Il y a cependant une chose évidente : ce n’est plus le Rhin qui se jette dans le Tibre, et depuis 3 ans, son débit s’est continuellement affaibli. Malgré les offensives de l’épiscopat allemand, présidé par le cardinal Marx - dont on peut se demander s’il ne gère pas la plus grosse ONG du monde -, l’affaiblissement continu des épiscopats européens dans le processus synodal est flagrant. Les paragraphes 84, 85 et 86 pourraient être les ultimes vestiges de ces tentatives occidentales, comme le décret sur l’œcuménisme Unitatis redintegratio de 1964 faisait encore référence à l’encyclique Humani generis de 1950 en mentionnant le « faux irénisme » dans les relations avec les chrétiens séparés. La comparaison entre la relation finale du 24 octobre 2015 et l’instrumentum laboris de 2014 (je ne parle pas de l’Instrumentum laboris de juin de 2015, mais du premier Instrumentum sur lequel planait déjà des ambiguïtés avant même que le premier synode ait eu lieu…) est assez éloquente. À tire d’exemple, la disparition d’une quelconque appréciation positive des unions homosexuelles ou d’un « cheminement pénitentiel » pour l’accès des divorcés remariés à la communion sont suffisamment révélatrices. En revanche, il y a un net refus de la théorie du genre ou une affirmation, sans ambages, d’Humanae vitae. Le « cheminement pénitentiel » s’est, au mieux, transformé en « coaching », où le prêtre peut très bien dire au divorcé dit remarié sa situation réelle, en lui faisant comprendre que s’il souhaite communier, ce sera à ces risques : l’Église vous aura prévenu et si vous communiez, vous devez en subir les conséquences (l’Église ne se substitue pas à notre relation à Dieu, mais elle nous éclaire). On ne vous empêchera pas physiquement de communier (vous pouvez vous noyer dans la foule ou aller dans une autre paroisse), mais il vous appartiendra d’en subir les conséquences étant donné que vous êtes en concubinage et que le premier mariage n’a pas été reconnu nul…
On peut se demander si, en réalité, le changement d’accent ne traduit pas le nouveau rapport de forces au niveau ecclésial : nord-sud, mais aussi est-ouest, voire atlantique-outre-atlantique.

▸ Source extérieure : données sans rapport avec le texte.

(** ** Header layout *)

Record wf_header (h : Header) : Prop := {
  wf_magic : Magic h = MagicString;
  wf_version : Version h = Version1;
  wf_size : 0 < CodewordSize h < 2 ^ 16;
  wf_count : is_u64 (CodewordCount h);
  wf_offset : HeaderSize <= DataOffset h < 2 ^ 64;
  wf_hash : zlen (BuildHash h) = 32;
}.

Lemma Serialize_brain_image h :
  zlen (Magic h) = 6 -> zlen (BuildHash h) = 32 ->
  Serialize h = Magic h ++ le_put 2 (Version h) ++ le_put 2 (CodewordSize h)
    ++ le_put 8 (CodewordCount h) ++ le_put 8 (DataOffset h) ++ BuildHash h ++ make_bytes 454.
Proof.
  intros Hm Hb. unfold Serialize. rewrite !ztake_ge by lia.
  change (make_bytes HeaderSize) with ([] ++ make_bytes 512).
  repeat fill_field. rewrite <-!app_assoc. cbn [app]. do 6 f_equal. f_equal. len_lia.
Qed.

(** The header of a brain reads back from the first 512 bytes of its file, whatever
    follows. *)
Theorem ParseHeader_brain h rest : wf_header h -> ParseHeader (Serialize h ++ rest) = Ok h.
Proof.
  intros [Hm Hv Hs Hc Ho Hb]. assert (Hmag : zlen MagicString = 6) by done.
  rewrite Serialize_brain_image by (rewrite ?Hm; done). destruct h as [m v s c o b]; cbn [Magic Version
    CodewordSize CodewordCount DataOffset BuildHash] in *. subst m v.
  unfold HeaderSize in *. unfold is_u64 in Hc.
  pose proof (zlen_nonneg rest). unfold ParseHeader. set (magic := MagicString) in *. clearbody magic.
  assert (zlen (make_bytes 454) = 454) by by rewrite zlen_make.
  rewrite <-!app_assoc. rewrite (proj2 (Z.ltb_ge _ _)) by (unfold HeaderSize; len_lia).
  unfold Version1. repeat read_field. rewrite bytes_eqb_refl. cbn [negb]. repeat read_field.
  eval_conds. cbv iota. rewrite (proj2 (Z.eqb_neq _ _)) by lia. unfold HeaderSize.
  by rewrite (proj2 (Z.ltb_ge _ _)) by lia.
Qed.

Definition sample_header : Header :=
  {| Magic := MagicString; Version := 1; CodewordSize := 4; CodewordCount := 2; DataOffset := 512;
     BuildHash := make_bytes 32 |}.

Lemma wf_sample_brain_header : wf_header sample_header.
Proof. constructor; vm_compute; try done; split; done. Qed.

Lemma ParseHeader_brain_witness :
  wf_header sample_header /\ ParseHeader (Serialize sample_header ++ [1; 2; 3; 4; 5; 6; 7; 8]) = Ok sample_header.
Proof. split; [exact wf_sample_brain_header|exact (ParseHeader_brain sample_header _ wf_sample_brain_header)]. Defined.

Lemma no_panic_ParseHeader_brain d : no_panic (ParseHeader d).
Proof.
  unfold ParseHeader. destruct (Z.ltb_spec (zlen d) HeaderSize) as [|Hl]; [done|].
  unfold HeaderSize in *.
  repeat match goal with
  | |- no_panic (if ?c then Err _ else _) => destruct c; [done|]
  | _ => no_panic_step
  end; no_panic_tac.
Qed.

On peut dire que Vatican II avait été marqué par une certaine prédominance intellectuelle des Eglises allemande, belge, hollandaise et française. Ces Églises rayonnaient, non seulement théologiquement, mais également au niveau missionnaire. Certains se souviennent de ces prêtres ou religieux aux noms imprononçables, finissant par « ein » ou « gue »… Sauf que ça, c’était avant. Il y a belle lurette que les missionnaires ne sont plus belges, allemands ou néérlandais. Maintenant, s’ils viennent d’Europe, ils peuvent venir de Pologne, sinon ils viennent même des territoires d’évangélisation, comme l’Afrique. Certes, il y a la légitimité de l’argent et des moyens : est-elle, pour autant, tenable à long terme? Si l’Église allemande est riche, elle n’est guère rayonnante. Va-t-on imaginer qu’elle puisse, dans les décennies à venir, continuer à peser dans les débats ecclésiaux des années à venir et les prochains synodes ? Il est peu probable qu’il en soit toujours ainsi. Au dernier synode sur la famille, il en est allé un peu différemment : d’autres forces épiscopales se sont révélées.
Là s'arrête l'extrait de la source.